◆ ASSIGNMENT ◆
Return only the lines of the listing below that run from the line with "Definition update_run_if_allowed (clock" through the line with "result (option LedgerEntry)", both ends included, exactly as written.

◆ RECORDS FOR THIS EXERCISE ◆
Definition taskRunnerBudgetMeta `{Encoding} (meta : gomap any) (event : ExhaustionEvent) : gmap string any :=
  let out := <["budget_exhausted" := VBool true]> (map_read meta) in
  let out := <["budget_event_id" := VString (eh_EventID event)]> out in
  let out := <["budget_action" := VString (eh_Action event)]> out in
  let out := <["budget_action_reason" := VString (eh_ActionReason event)]> out in
  let out := <["budget_reasons" := VStrings (eh_Reasons event)]> out in
  let out := <["budget_usage" := VComposite (usage_text (eh_Usage event))]> out in
  <["budget_limit" := VComposite (budget_text (eh_Budget event))]> out.

(** What a verification pass needs besides the task: the runtime, how objects are
    parsed, and the clocks and durations it reads. *)
Record Verifying := mkVerifying {
  vf_runtime : VerifierRuntime;
  vf_parse : string -> option (gmap string any);
  vf_time : Z;
  vf_duration : Z;
  vf_durations : nat -> Z
}.

Section Runner.
Context {S : Type} `{Store S} `{ListingStore S} `{Encoding}.

(** [if err { log }]: the operation's effect, its result dropped. *)
Definition logged {A} (m : Ledger S -> Ledger S * result A) (l : Ledger S) : Ledger S := (m l).1.

Definition update_run_if_allowed (clock : Z) (runID status to actor reason : string)
  : Ledger S -> Ledger S * result (option RunEntry) :=
  if (status !=? to) && AllowedTaskRunTransition status to
  then let* entry := UpdateRunStatus (unix clock) runID to actor "task_runner" reason in return_ (Some entry)
  else return_ None.

Definition update_task_if_allowed (clock : Z) (taskID status to actor reason : string)
  : Ledger S -> Ledger S * result (option LedgerEntry) :=
  if (status !=? to) && AllowedTaskTransition status to
  then let* entry := UpdateTaskStatus (unix clock) taskID to actor "task_runner" reason in return_ (Some entry)
  else return_ None.

(** The first part of a verified finish: the result is saved, and run and task go to
    verifying where they may; the task and the run to verify. *)
Definition enter_verification (clock : Z) (queued : QueuedRun) (resultRef : TaskResultRef) (usage : TaskUsage)
    (actor : string) : Ledger S -> Ledger S * result (TaskSpec * TaskRun) :=
  let* runEntry := GetRun (tr_RunID (qr_Run queued)) in
  let run := TaskRun_Normalize (re_Run runEntry) in
  let run := ((run <| tr_Result := resultRef |>) <| tr_Usage := usage |>) <| tr_Error := "" |> in
  let* _ := SaveRunState (unix clock) run (re_Source runEntry) (re_SourceRef runEntry) in
  let* moved := update_run_if_allowed clock (tr_RunID run) (tr_Status run) TaskRunStatusVerifying actor
                  "task run output ready for verification" in
  let run := match moved with Some entry => TaskRun_Normalize (re_Run entry) | None => run end in
  let* taskEntry := GetTask (ts_TaskID (qr_Task queued)) in
  let task := TaskSpec_Normalize (le_Task taskEntry) in
  let* moved := update_task_if_allowed clock (ts_TaskID task) (ts_Status task) TaskStatusVerifying actor
                  "task output ready for verification" in
  return_ (match moved with Some entry => TaskSpec_Normalize (le_Task entry) | None => task end, run).

(** The statuses, the mark and the reason a verdict leads to. *)
Definition verdict_status_mark (g : GateResult) : string := if GateResult_Allowed g then "passed" else "failed".
Definition verdict_run_status (g : GateResult) : string :=
  if GateResult_Allowed g then TaskRunStatusCompleted else TaskRunStatusFailed.
Definition verdict_task_status (g : GateResult) : string :=
  if GateResult_Allowed g then TaskStatusCompleted else TaskStatusFailed.
Definition verdict_reason (g : GateResult) : string :=
  if negb (GateResult_Allowed g) && (gr_Reason g ==? "") then "verification failed" else gr_Reason g.

(** The second part: the verdict is recorded in the run and in the task. *)
Definition record_verdict (clock : Z) (queued : QueuedRun) (resultRef : TaskResultRef) (usage : TaskUsage)
    (historyEntryIDs : list string) (x : VerificationExecution)
  : Ledger S -> Ledger S * result (TaskSpec * TaskRun) :=
  let updated := VerificationSpec_Normalize (rx_UpdatedSpec (vx_RuntimeResult x)) in
  let mark := verdict_status_mark (vx_Gate x) in
  let* runEntry := GetRun (tr_RunID (qr_Run queued)) in
  let run := TaskRun_Normalize (re_Run runEntry) in
  let run := ((run <| tr_Result := resultRef |>) <| tr_Usage := usage |>) <| tr_Verification := updated |> in
  let run := run <| tr_Meta := Some (taskRunnerVerificationMeta (tr_Meta run) mark x) |> in
  let run := if verdict_run_status (vx_Gate x) ==? TaskRunStatusFailed
             then run <| tr_Error := verdict_reason (vx_Gate x) |> else run in
  let* _ := SaveRunState (unix clock) run (re_Source runEntry) (re_SourceRef runEntry) in
  let* taskEntry := GetTask (ts_TaskID (qr_Task queued)) in
  let task := (TaskSpec_Normalize (le_Task taskEntry)) <| ts_Verification := updated |> in
  let meta := taskRunnerVerificationMeta (ts_Meta task) mark x in
  let meta := match historyEntryIDs with
              | [] => meta
              | _ => <["result_history_entry_id" := VString (List.last historyEntryIDs "")]> meta
              end in
  let task := task <| ts_Meta := Some meta |> in
  let* _ := SaveTaskState (unix clock) task (le_Source taskEntry) (le_SourceRef taskEntry) in
  return_ (task, run).

Definition actor_of (agentID : string) : string :=
  if TrimSpace agentID ==? "" then "task_runner" else TrimSpace agentID.

Definition verify_outputs (v : Verifying) (clock : Z) (task : TaskSpec) (run : TaskRun) (result : TurnResult)
    (actor : string) : VerificationExecution :=
  Verification_Execute (vf_runtime v) task run (taskRunnerVerificationOutputs (vf_parse v) result) actor
    (unix clock) (vf_time v) (vf_duration v) (vf_durations v).

Definition finishVerifiedQueuedRun (v : Verifying) (clock : Z) (queued : QueuedRun) (result : TurnResult)
    (resultRef : TaskResultRef) (usage : TaskUsage) (historyEntryIDs : list string)
  : Ledger S -> Ledger S * Prelude.result unit :=
  let actor := actor_of (qr_AgentID queued) in
  let* (task, run) := enter_verification clock queued resultRef usage actor in
  let x := verify_outputs v clock task run result actor in
  let reason := verdict_reason (vx_Gate x) in
  let* (task, run) := record_verdict clock queued resultRef usage historyEntryIDs x in
  let* _ := update_run_if_allowed clock (tr_RunID run) (tr_Status run) (verdict_run_status (vx_Gate x)) actor reason in
  let* _ := update_task_if_allowed clock (ts_TaskID task) (ts_Status task) (verdict_task_status (vx_Gate x)) actor reason in
  let* taskEntry := GetTask (ts_TaskID (qr_Task queued)) in
  let task := TaskSpec_Normalize (le_Task taskEntry) in
  let task := ((task <| ts_CurrentRunID := "" |>) <| ts_LastRunID := tr_RunID (qr_Run queued) |>)
                <| ts_UpdatedAt := unix clock |> in
  let* _ := SaveTaskState (unix clock) task (le_Source taskEntry) (le_SourceRef taskEntry) in
  return_ tt.

(** ** Exhausted budgets *)

Definition apply_budget_outcome (clock : Z) (queued : QueuedRun) (event : ExhaustionEvent) (usage : TaskUsage)
  : Ledger S -> Ledger S * result unit :=
  let actor := if blank (qr_AgentID queued) then "task_runner" else qr_AgentID queued in
  let reason := taskRunnerBudgetOutcomeReason event in
  let* runEntry := GetRun (tr_RunID (qr_Run queued)) in
  let run := TaskRun_Normalize (re_Run runEntry) in
  let run := ((run <| tr_Usage := usage |>) <| tr_Error := reason |>)
               <| tr_Meta := Some (taskRunnerBudgetMeta (tr_Meta run) event) |> in
  let* _ := SaveRunState (unix clock) run (re_Source runEntry) (re_SourceRef runEntry) in
  let '(targetRun, targetTask) := taskRunnerBudgetStatuses (eh_Action event) in
  let* _ := update_run_if_allowed clock (tr_RunID run) (tr_Status run) targetRun actor reason in
  let* taskEntry := GetTask (ts_TaskID (qr_Task queued)) in
  let task := TaskSpec_Normalize (le_Task taskEntry) in
  let task := task <| ts_Meta := Some (taskRunnerBudgetMeta (ts_Meta task) event) |> in
  let task := if targetRun ==? TaskRunStatusFailed
              then (task <| ts_CurrentRunID := "" |>) <| ts_LastRunID := tr_RunID run |>
              else if blank (ts_CurrentRunID task) then task <| ts_CurrentRunID := tr_RunID run |> else task in
  let* _ := SaveTaskState (unix clock) task (le_Source taskEntry) (le_SourceRef taskEntry) in
  if (ts_Status task !=? targetTask) && AllowedTaskTransition (ts_Status task) targetTask
  then let* _ := UpdateTaskStatusWithMeta (unix clock) (ts_TaskID task) targetTask actor "task_runner" reason
                   (Some {["budget_action" := VString (eh_Action event); "budget_event_id" := VString (eh_EventID event)]}) in
       return_ tt
  else return_ tt.

Definition applyBudgetOutcome (clock : Z) (queued : QueuedRun) (event : ExhaustionEvent) (usage : TaskUsage)
  : Ledger S -> Ledger S := logged (apply_budget_outcome clock queued event usage).

(** [budgetGuardForRun]: the guard counts the runs of the task that [ListRuns] finds. *)
Definition budgetGuardForRun (task : TaskSpec) (run : TaskRun) (l : Ledger S)
  : Ledger S * option (result (option BudgetGuard)) :=
  match ListRuns (mkListRunsOptions (tr_TaskID run) [] "" 1000 0 "" false false) l with
  | (l, Some (Ok runs)) =>
    (l, Some (Ok (Some (NewBudgetGuard task run (map (fun e => TaskRun_Normalize (re_Run e)) runs)))))
  | (l, Some (Err e)) => (l, Some (Err e))
  | (l, None) => (l, None)
  end.

(** ** One run *)

(** The end of a turn: its usage goes to the guard, an exhausted budget decides before
    the error of the turn, and both before the verification.  [error_text] is the text
    of the error of the turn. *)
Definition finishQueuedRun (v : Verifying) (clock : Z) (queued : QueuedRun) (result : TurnResult)
    (turnErr : option string) (elapsed : option Z) (historyEntryIDs : list string) (guard : option BudgetGuard)
    (l : Ledger S) : Ledger S :=
  let usage := taskRunnerUsage result elapsed in
  let current := BudgetGuard_CurrentUsage guard in
  let usage := match guard with
               | None => usage
               | Some _ => mkTaskUsage (tu_PromptTokens usage) (tu_CompletionTokens usage) (tu_TotalTokens usage)
                             (tu_WallClockMS usage) (tu_ToolCalls current) (tu_Delegations current)
                             (tu_CostMicrosUSD current)
               end in
  let guard := BudgetGuard_SetCurrentUsage usage guard in
  let resultRef := match historyEntryIDs with
                   | [] => mkTaskResultRef "task_run" (tr_RunID (qr_Run queued)) "" ""
                   | _ => mkTaskResultRef "transcript_entry" (List.last historyEntryIDs "") "" ""
                   end in
  match taskRunnerBudgetEventFromExceeded guard (BudgetGuard_Check guard) (qr_Task queued) (unix clock) with
  | Some event => applyBudgetOutcome clock queued event usage l
  | None =>
    match turnErr with
    | None => logged (finishVerifiedQueuedRun v clock queued result resultRef usage historyEntryIDs) l
    | Some _ =>
      logged (FinishWorkerRun clock (ts_TaskID (qr_Task queued)) (tr_RunID (qr_Run queued)) resultRef usage
                (qr_AgentID queued) turnErr historyEntryIDs) l
    end
  end.

(** What the agent does in a turn: the ledger and the guard as it leaves them, its
    result, the text of its error if it fails, the identifiers of the history entries
    that were persisted, and how long it took. *)
Record Turn := mkTurn {
  tu_ledger : Ledger S;
  tu_guard : option BudgetGuard;
  tu_result : TurnResult;
  tu_error : option string;
  tu_history : list string;
  tu_elapsed : Z
}.

(** The surroundings of an execution: the verification, the clock, whether the turn of
    the session could be acquired, and the agent, if its runtime exists. *)
Record Surroundings := mkSurroundings {
  su_verifying : Verifying;
  su_clock : Z;
  su_acquire : option string;
  su_agent : option (QueuedRun -> Ledger S -> option BudgetGuard -> Turn)
}.

(** Once the run has been set going. *)
Definition run_turn (env : Surroundings) (queued : QueuedRun) (guard : option BudgetGuard) (l : Ledger S) : Ledger S :=
  match su_agent env with
  | None =>
    finishQueuedRun (su_verifying env) (su_clock env) queued zero_turn
      (Some ("no runtime for agent " +:+ qr_AgentID queued)) (Some 0) [] guard l
  | Some agent =>
    let turn := agent queued l guard in
    finishQueuedRun (su_verifying env) (su_clock env) queued (tu_result turn) (tu_error turn)
      (Some (tu_elapsed turn)) (tu_history turn) (tu_guard turn) (tu_ledger turn)
  end.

◆ RESULT OF THE EXERCISE ◆
Definition update_run_if_allowed (clock : Z) (runID status to actor reason : string)
  : Ledger S -> Ledger S * result (option RunEntry) :=
  if (status !=? to) && AllowedTaskRunTransition status to
  then let* entry := UpdateRunStatus (unix clock) runID to actor "task_runner" reason in return_ (Some entry)
  else return_ None.

Definition update_task_if_allowed (clock : Z) (taskID status to actor reason : string)
  : Ledger S -> Ledger S * result (option LedgerEntry) :=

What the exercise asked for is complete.